(Goal of the exercise)
Line count for the string "Require" in the records below: report that figure and nothing else.

───

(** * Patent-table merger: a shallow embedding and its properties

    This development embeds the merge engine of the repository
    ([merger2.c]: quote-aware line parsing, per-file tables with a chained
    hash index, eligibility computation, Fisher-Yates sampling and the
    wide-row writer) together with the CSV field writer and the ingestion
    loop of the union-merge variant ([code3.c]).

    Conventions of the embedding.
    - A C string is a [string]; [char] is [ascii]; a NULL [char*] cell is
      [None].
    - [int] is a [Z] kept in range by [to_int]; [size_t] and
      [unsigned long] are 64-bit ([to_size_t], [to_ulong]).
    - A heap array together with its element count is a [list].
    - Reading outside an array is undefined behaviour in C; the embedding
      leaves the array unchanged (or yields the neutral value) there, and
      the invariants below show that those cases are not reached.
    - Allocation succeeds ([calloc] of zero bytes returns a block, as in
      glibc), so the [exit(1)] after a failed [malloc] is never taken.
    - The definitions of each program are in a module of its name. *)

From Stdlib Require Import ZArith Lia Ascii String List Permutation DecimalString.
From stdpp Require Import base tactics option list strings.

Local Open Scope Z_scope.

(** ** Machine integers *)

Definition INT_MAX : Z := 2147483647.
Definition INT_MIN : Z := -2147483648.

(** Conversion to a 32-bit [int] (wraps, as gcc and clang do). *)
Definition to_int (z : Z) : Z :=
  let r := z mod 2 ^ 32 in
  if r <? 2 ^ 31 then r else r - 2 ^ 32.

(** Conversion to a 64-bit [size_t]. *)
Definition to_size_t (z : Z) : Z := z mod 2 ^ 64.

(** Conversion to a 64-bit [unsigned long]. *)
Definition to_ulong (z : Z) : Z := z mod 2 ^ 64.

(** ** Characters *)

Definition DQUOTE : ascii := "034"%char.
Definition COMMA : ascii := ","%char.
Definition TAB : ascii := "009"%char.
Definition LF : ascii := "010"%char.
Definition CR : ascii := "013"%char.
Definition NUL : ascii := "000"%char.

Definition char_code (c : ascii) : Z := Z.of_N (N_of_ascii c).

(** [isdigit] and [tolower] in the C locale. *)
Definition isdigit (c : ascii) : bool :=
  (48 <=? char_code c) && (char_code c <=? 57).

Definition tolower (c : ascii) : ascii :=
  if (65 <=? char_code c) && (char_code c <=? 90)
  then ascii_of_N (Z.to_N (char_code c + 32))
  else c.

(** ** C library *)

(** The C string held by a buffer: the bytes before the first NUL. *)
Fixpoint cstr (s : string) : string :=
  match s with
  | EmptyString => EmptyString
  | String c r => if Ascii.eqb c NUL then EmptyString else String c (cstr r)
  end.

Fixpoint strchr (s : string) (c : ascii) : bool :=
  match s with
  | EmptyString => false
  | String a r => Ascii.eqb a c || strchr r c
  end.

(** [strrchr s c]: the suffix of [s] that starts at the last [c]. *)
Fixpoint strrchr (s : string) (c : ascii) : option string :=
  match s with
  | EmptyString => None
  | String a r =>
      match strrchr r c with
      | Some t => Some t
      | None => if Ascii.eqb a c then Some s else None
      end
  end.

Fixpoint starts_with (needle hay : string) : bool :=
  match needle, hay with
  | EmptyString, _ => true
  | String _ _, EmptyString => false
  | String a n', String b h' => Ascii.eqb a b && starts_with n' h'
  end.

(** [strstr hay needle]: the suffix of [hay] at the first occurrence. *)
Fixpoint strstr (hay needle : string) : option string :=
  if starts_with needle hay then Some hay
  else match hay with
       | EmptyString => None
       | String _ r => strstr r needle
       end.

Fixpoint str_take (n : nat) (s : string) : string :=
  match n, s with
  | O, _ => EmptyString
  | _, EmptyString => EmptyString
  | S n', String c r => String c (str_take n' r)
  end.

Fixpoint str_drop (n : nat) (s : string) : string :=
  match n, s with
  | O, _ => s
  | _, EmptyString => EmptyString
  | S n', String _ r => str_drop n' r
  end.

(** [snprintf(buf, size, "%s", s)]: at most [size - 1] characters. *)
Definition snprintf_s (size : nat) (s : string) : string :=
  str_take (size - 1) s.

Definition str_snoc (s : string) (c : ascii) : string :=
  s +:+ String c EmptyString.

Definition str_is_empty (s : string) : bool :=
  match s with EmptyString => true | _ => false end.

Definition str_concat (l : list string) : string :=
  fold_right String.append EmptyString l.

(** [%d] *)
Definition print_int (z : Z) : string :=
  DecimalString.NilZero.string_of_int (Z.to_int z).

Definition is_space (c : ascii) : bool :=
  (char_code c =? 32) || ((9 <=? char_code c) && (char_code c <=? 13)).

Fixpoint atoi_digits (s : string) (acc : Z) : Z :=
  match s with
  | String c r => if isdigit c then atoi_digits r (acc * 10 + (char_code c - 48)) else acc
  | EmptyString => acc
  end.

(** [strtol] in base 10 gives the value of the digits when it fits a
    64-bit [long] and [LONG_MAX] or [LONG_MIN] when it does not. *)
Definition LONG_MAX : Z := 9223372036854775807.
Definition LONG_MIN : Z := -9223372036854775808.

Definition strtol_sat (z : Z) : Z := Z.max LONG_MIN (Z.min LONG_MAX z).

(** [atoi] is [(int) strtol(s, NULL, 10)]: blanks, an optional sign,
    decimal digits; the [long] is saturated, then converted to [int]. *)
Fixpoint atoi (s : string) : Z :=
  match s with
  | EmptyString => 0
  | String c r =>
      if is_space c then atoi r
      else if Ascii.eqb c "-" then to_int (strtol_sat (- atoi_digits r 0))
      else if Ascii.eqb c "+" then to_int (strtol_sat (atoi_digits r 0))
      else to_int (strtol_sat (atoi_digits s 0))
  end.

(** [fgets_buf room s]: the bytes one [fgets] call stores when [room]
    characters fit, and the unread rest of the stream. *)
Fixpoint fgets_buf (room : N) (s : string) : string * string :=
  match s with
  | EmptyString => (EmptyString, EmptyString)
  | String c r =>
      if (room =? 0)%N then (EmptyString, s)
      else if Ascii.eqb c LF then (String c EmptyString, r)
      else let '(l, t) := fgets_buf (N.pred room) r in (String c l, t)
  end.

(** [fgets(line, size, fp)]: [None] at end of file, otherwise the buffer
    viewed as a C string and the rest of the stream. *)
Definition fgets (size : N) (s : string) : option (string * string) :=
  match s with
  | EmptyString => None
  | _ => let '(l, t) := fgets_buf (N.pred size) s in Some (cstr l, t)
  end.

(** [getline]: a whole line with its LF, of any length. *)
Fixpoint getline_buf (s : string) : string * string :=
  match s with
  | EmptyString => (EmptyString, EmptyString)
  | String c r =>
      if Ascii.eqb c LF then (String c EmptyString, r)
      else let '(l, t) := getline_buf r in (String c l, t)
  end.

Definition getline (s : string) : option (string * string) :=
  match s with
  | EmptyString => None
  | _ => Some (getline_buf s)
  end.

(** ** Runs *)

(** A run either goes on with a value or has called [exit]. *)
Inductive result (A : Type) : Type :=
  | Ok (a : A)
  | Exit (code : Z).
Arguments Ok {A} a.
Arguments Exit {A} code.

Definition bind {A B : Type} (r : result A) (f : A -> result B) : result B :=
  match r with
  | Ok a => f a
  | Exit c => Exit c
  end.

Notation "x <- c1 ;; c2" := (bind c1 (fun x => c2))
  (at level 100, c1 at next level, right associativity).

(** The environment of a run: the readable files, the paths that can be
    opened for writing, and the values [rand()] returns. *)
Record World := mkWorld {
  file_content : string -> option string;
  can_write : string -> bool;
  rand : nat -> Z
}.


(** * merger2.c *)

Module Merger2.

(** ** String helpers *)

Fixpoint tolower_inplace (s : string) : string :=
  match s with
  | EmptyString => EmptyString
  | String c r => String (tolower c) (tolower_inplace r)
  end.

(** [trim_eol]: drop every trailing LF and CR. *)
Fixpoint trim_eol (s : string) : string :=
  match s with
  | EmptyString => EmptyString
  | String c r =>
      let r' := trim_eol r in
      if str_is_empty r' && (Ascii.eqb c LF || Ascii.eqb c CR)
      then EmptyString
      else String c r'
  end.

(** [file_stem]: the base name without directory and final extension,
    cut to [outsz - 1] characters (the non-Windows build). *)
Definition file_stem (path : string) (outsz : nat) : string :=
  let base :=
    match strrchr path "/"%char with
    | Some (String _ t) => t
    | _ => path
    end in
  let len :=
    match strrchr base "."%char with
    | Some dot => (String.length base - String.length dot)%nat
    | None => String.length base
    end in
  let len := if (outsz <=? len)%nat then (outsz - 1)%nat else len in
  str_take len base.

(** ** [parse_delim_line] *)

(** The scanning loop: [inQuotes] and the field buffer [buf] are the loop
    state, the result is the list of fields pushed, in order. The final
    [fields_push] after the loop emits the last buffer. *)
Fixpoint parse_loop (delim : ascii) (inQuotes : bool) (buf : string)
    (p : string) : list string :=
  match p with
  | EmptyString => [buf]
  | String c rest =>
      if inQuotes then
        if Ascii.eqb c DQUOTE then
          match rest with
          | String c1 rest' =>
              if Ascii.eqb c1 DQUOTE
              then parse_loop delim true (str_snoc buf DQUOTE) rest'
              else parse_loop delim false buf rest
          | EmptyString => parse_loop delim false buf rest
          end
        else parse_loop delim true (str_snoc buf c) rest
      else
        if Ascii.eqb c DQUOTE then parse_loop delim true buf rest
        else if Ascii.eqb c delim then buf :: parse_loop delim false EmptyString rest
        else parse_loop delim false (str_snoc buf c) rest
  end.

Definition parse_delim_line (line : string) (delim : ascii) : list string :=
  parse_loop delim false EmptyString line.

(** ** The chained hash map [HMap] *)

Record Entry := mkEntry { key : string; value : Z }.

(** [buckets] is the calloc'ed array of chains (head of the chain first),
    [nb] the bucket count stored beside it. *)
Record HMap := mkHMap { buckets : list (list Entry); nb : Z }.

───

(Your solution)
2